Background: Square is the company that popularized the notion that a smartphone or tablet can become a credit card processor by simply plugging into it a little square piece of plastic. They are a well-funded venture-backed company started by one of the founders of Twitter. Currently, as we have shared, many other companies are now offering similar mobile device merchant account services, so Square has expanded its scope to include financial services that its small business customers might need. This strategy is designed to help the company expand past the razor-thin margins of payment processing and to leverage its large installed base of customers. Here is the way Square now presents the services it offers on its website :

services provided by square


While similar to other email marketing providers, Square’s service provides some unique twists. For example, like other email marketing services, it can track if a customer opens an email and clicks through to a link provided. Most services can even follow the journey of the customer to an online purchase. But Square is offering the ability to track the conversion of an offer in the email to offline, in-store purchases.

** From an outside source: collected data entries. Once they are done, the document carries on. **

(** *** The background jobs *)

Lemma learn_from_conversation_ok (ls : LearningSystem.t) (now : Clock.reading)
  (q r : str) (feedback : option str) :
  learned_ok ls -> nonblank r = true ->
  learned_ok (fst (LearningSystem.learn_from_conversation ls now q r feedback)).
Proof.
  intros L N. unfold LearningSystem.learn_from_conversation.
  destruct (LearningSystem.extract_preferences _ q) as [prefs [[]|]];
    cbn [fst]; [|exact L].
  destruct (_ || _); [|exact L].
  unfold LearningSystem.store_successful_response.
  intros key entries e Hin He.
  cbn [LearningSystem.learned_knowledge] in Hin.
  apply dict_set_in in Hin. destruct Hin as [Hin | ->].
  - exact (L key entries e Hin He).
  - apply in_app_or in He. destruct He as [He | [<- | []]]; [|exact N].
    destruct (dict_get (LearningSystem.learned_knowledge ls)
                (take 50 (lower q))) as [old|] eqn:G; [|contradiction].
    apply PersonalityFacts.dict_get_in in G. exact (L _ _ e G He).
Qed.

Lemma run_task_sound (self : t) (now : Clock.reading) (job : task) :
  sound self -> nonblank (job_response job) = true ->
  sound (run_task self now job).
Proof.
  intros [C L] N. destruct job as [q r|q r|q r|q r|q r]; cbn [run_task].
  - split; assumption.
  - split; assumption.
  - destruct (context_memory self); split; assumption.
  - destruct (context_memory self); split; assumption.
  - destruct (learning_system self) as [ls|] eqn:E.
    + split; [exact C|]. fields. intros ls' H. injection H as <-.
      apply learn_from_conversation_ok; [exact (L ls eq_refl) | exact N].
    + split; [exact C|]. intros ls H. rewrite E in H. discriminate.
Qed.

Lemma reachable_sound (c : t * list task) :
  reachable c -> sound (fst c) /\ jobs_ok (snd c).
Proof.
  induction 1 as [self Hcache Hlearned
                 | self pending w g query _ [S J]
                 | self before after job now _ [S J]]; cbn [fst snd] in *.
  - split; [split; [|exact Hlearned] | intros ? []].
    rewrite Hcache. intros ? ? [].
  - destruct (smart_response_sound self w g query S) as [S' [J' _]].
    split; [exact S'|].
    intros job Hin. apply in_app_or in Hin.
    destruct Hin; [now apply J | now apply J'].
  - split.
    + apply run_task_sound; [exact S|]. apply J, in_elt.
    + intros j Hin. apply J. apply in_app_or in Hin.
      apply in_or_app. destruct Hin; [now left | right; now right].
Qed.

(** C2, the claim as written fails: with a learned-knowledge document
    whose response for "x" is a single space, the query "x" is answered
    with the empty string, whether the backend answers or fails: the
    stored response replaces the reply because it is shorter, and the
    final [strip] empties it. *)
Lemma smart_response_empty_reply :
  let self :=
    init (at_second 0) None (Some blank_knowledge) None None None in
  reply (smart_response self (answering_world 0) steady (lit "x")) = []
  /\ reply (smart_response self (failing_world 0) steady (lit "x")) = [].
Proof. split; vm_compute; reflexivity. Qed.

(** C2, amended: in every configuration the program reaches by itself
    from a start with an empty response cache and a learned-knowledge
    store that holds no blank response (in particular from a first start
    without persisted documents), [smart_response] returns a non-empty
    text, one that has a non-space character, for every query, whatever
    the backend, the search client and the random source do; what a
    collaborator or an enhancement step raises is caught and answered with
    the raw or the fallback response. *)
Theorem smart_response_never_empty (self : t) (pending : list task)
  (Hreach : reachable (self, pending))
  (w : world) (g : Random.rng) (query : str) :
  reply (smart_response self w g query) <> []
  /\ nonblank (reply (smart_response self w g query)) = true.
Proof.
  destruct (reachable_sound _ Hreach) as [S _]. cbn [fst] in S.
  destruct (smart_response_sound self w g query S) as [_ [_ N]].
  split; [|exact N].
  intros E. rewrite E in N. discriminate.
Qed.

Lemma fresh_unfold (seconds : Z) :
  response_cache (fresh seconds) = []
  /\ learning_system (fresh seconds)
     = Some (LearningSystem.init None None None).
Proof.
  unfold fresh, init, _clear_old_cache. fields.
  cbn [Clock.micros at_second]. rewrite Z.sub_diag. split; reflexivity.
Qed.

Lemma fresh_reachable (seconds : Z) : reachable (fresh seconds, []).
Proof.
  destruct (fresh_unfold seconds) as [C L].
  apply reach_start; [exact C|].
  intros ls H. rewrite L in H. injection H as <-. intros key entries e [].
Qed.

Lemma smart_response_never_empty_witness :
  reachable (fresh 0, [])
  /\ reply (smart_response (fresh 0) (failing_world 0) steady
              (lit "latest news today")) <> [].
Proof.
  split; [apply fresh_reachable|].
  exact (proj1 (smart_response_never_empty (fresh 0) [] (fresh_reachable 0)
                  (failing_world 0) steady (lit "latest news today"))).
Defined.

End ResponseFacts.

(* ================================================================= *)
(** ** Dictionaries *)

Module DictFacts.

Also, because the service is tied to the small business’s payment system, collecting email addresses will already be attached to the service, providing Square customers a pre-populated email marketing list.

square engagement

Will Square’s strategy work?

Becoming a one-stop provider of various types of services that small businesses need to run their company has been a siren’s song since the earliest days of the web. While the integration of services makes sense on paper, the devil in the details is always execution. The users of Square’s services include a wide variety of small business owners with varying degrees of understanding on how to use services such as email marketing. Email marketing companies like Emma have become large providers of email marketing services because of their hands-on approach to customer service. And MailChimp has amassed a large user-base because of the variety of services it provides using a “freemium” model—a price with a lower profit margin than even merchant processing.

No doubt, the integration of payment processing and other financial and operational services will appeal to many Square users. However, a closed platform that ties email marketing to payment processing won’t make sense to those seeking more robust features developed over the past decade by companies like MailChimp and Emma.